Герасимов Георгий Павлович: Из сгоревшего портфеля (воспоминания)

Романтика, романтика


Тогда мне казалось, что я все могу: я уже умел пахать, столярничать, писать стихи, умел быть «душой общества» – меня <постоянно> таскали в разные компании, ибо мог тамадить, рассказывать бесконечные анекдоты, ненавязчиво ухаживать за девушками, не возбуждая ревности в их записных кавалерах... И главное, сам считал, что варюсь в самом центре театральных и литературных событий – все премьеры, все журналы, новые фильмы, книги были мне знакомы. Мог я и крепко выпить, почти не пьянея и нисколько не портя застолья какими-нибудь дурацкими, грубыми выходками. Благодаря этакой своей «популярности» вращался в разных, порой несовместимых молодежных кружках: от недалеко стоящих от шпанистого хулиганья до сынков и дочек элиты – академиков, артистов и прочее. Интересы мои простирались от бесконечного сидения в библиотеках-читальнях до такой же бесконечной, порой целыми днями игры в «кинга», входившего тогда в моду... И все это при очень ограниченных финансовых возможностях. Поэтому ночами ездил на товарные вокзалы разгружать вагоны, перекапывал землю под картофельные делянки, которые тогда тоже были «в моде» у многих москвичей...
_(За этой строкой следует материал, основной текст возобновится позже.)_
(** * auth-flow-sim: the in-memory simulator engine

    A shallow embedding of [AuthFlowSimulator] (simulators/AuthFlowSimulator.ts),
    of the helpers it calls (utils/helpers.ts) and of the records of
    types/index.ts, followed by the properties of the engine.

    Conventions of the embedding:
    - a JavaScript array is a heap cell: the simulator state holds array
      references, [push]/[splice] update the cell in place, [filter] and the
      spread [[...a]] allocate a new cell;
    - [Math.random] and the system clock are oracles of the runtime, read
      through a cursor: the k-th reading is whatever the oracle gives;
    - a method is a computation over the simulator object and the runtime
      that either returns a value or throws;
    - the elements of the arrays (users, sessions, events) are values: the
      engine never mutates them;
    - a string is a sequence of code units below 256; a JavaScript string
      with a higher code unit, a surrogate among them, is not a string of
      the embedding;
    - the console is the list of the [console.log] calls, each with its two
      arguments. *)

From Stdlib Require Import ZArith String Ascii List Bool Lia.
From stdpp Require Import base gmap strings list.

Open Scope Z_scope.

(** ** JavaScript values reaching the public operations

    types/index.ts declares the credential fields as [string]; at run time a
    caller can still leave one out, so the fields that the engine reads from
    caller-built objects are embedded as a string, [undefined] or [null]. *)

Inductive jsval : Type :=
  | JUndefined
  | JNull
  | JString (s : string).

(** [a === v] where [a] is known to be a string. *)
Definition strict_eq (a : string) (v : jsval) : bool :=
  match v with
  | JString b => String.eqb a b
  | _ => false
  end.

Inductive Throwable : Type :=
  | TypeError (msg : string)
  | URIError (msg : string).

(** ** types/index.ts *)

Record User : Type := mkUser {
  user_id : string;
  user_email : string;
  user_name : string;
  user_avatar : option string;
  emailVerified : bool;
  twoFactorEnabled : bool;
  user_createdAt : Z;
  lastLoginAt : option Z
}.

Inductive DeviceType : Type := mobile | desktop | tablet.

Record DeviceInfo : Type := mkDeviceInfo {
  userAgent : string;
  ipAddress : string;
  deviceType : DeviceType;
  browser : option string;
  os : option string
}.

Record AuthSession : Type := mkSession {
  session_id : string;
  session_userId : string;
  token : string;
  refreshToken : option string;
  expiresAt : Z;
  session_createdAt : Z;
  deviceInfo : option DeviceInfo
}.

Record AuthFlowConfig : Type := mkConfig {
  enable2FA : bool;
  enablePasswordReset : bool;
  enableOAuth : bool;
  sessionTimeout : Z;
  maxLoginAttempts : Z;
  lockoutDuration : Z
}.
В предыдущих главках этой своей исповеди в основном рассказывал я о какихто внешних, бытовых событиях прошлого, куда, правда, мощно вторгались реалии сегодняшнего времени, но мало говорил о том, что порой было скрыто от посторонних глаз, что являлось важным лично для меня и, как мне казалось, никого больше не должно было интересовать. И потом, многие факты подавал я с точки зрения восторженного мальчишки. Туда же попали кое-как и торопливо пересказанные сюжеты некоторых моих рассказиков из «сгоревшего архива».

Боюсь, что вся эта куча-мала, весь этот винегрет – не слишком интересен возможному читателю, поэтому в дальнейшем попытаюсь подвергать свои записки большему осмыслению – ведь и во времени, о коем повествую, – становлюсь взрослее. Однако стиль менять не собираюсь. Уж потерпите.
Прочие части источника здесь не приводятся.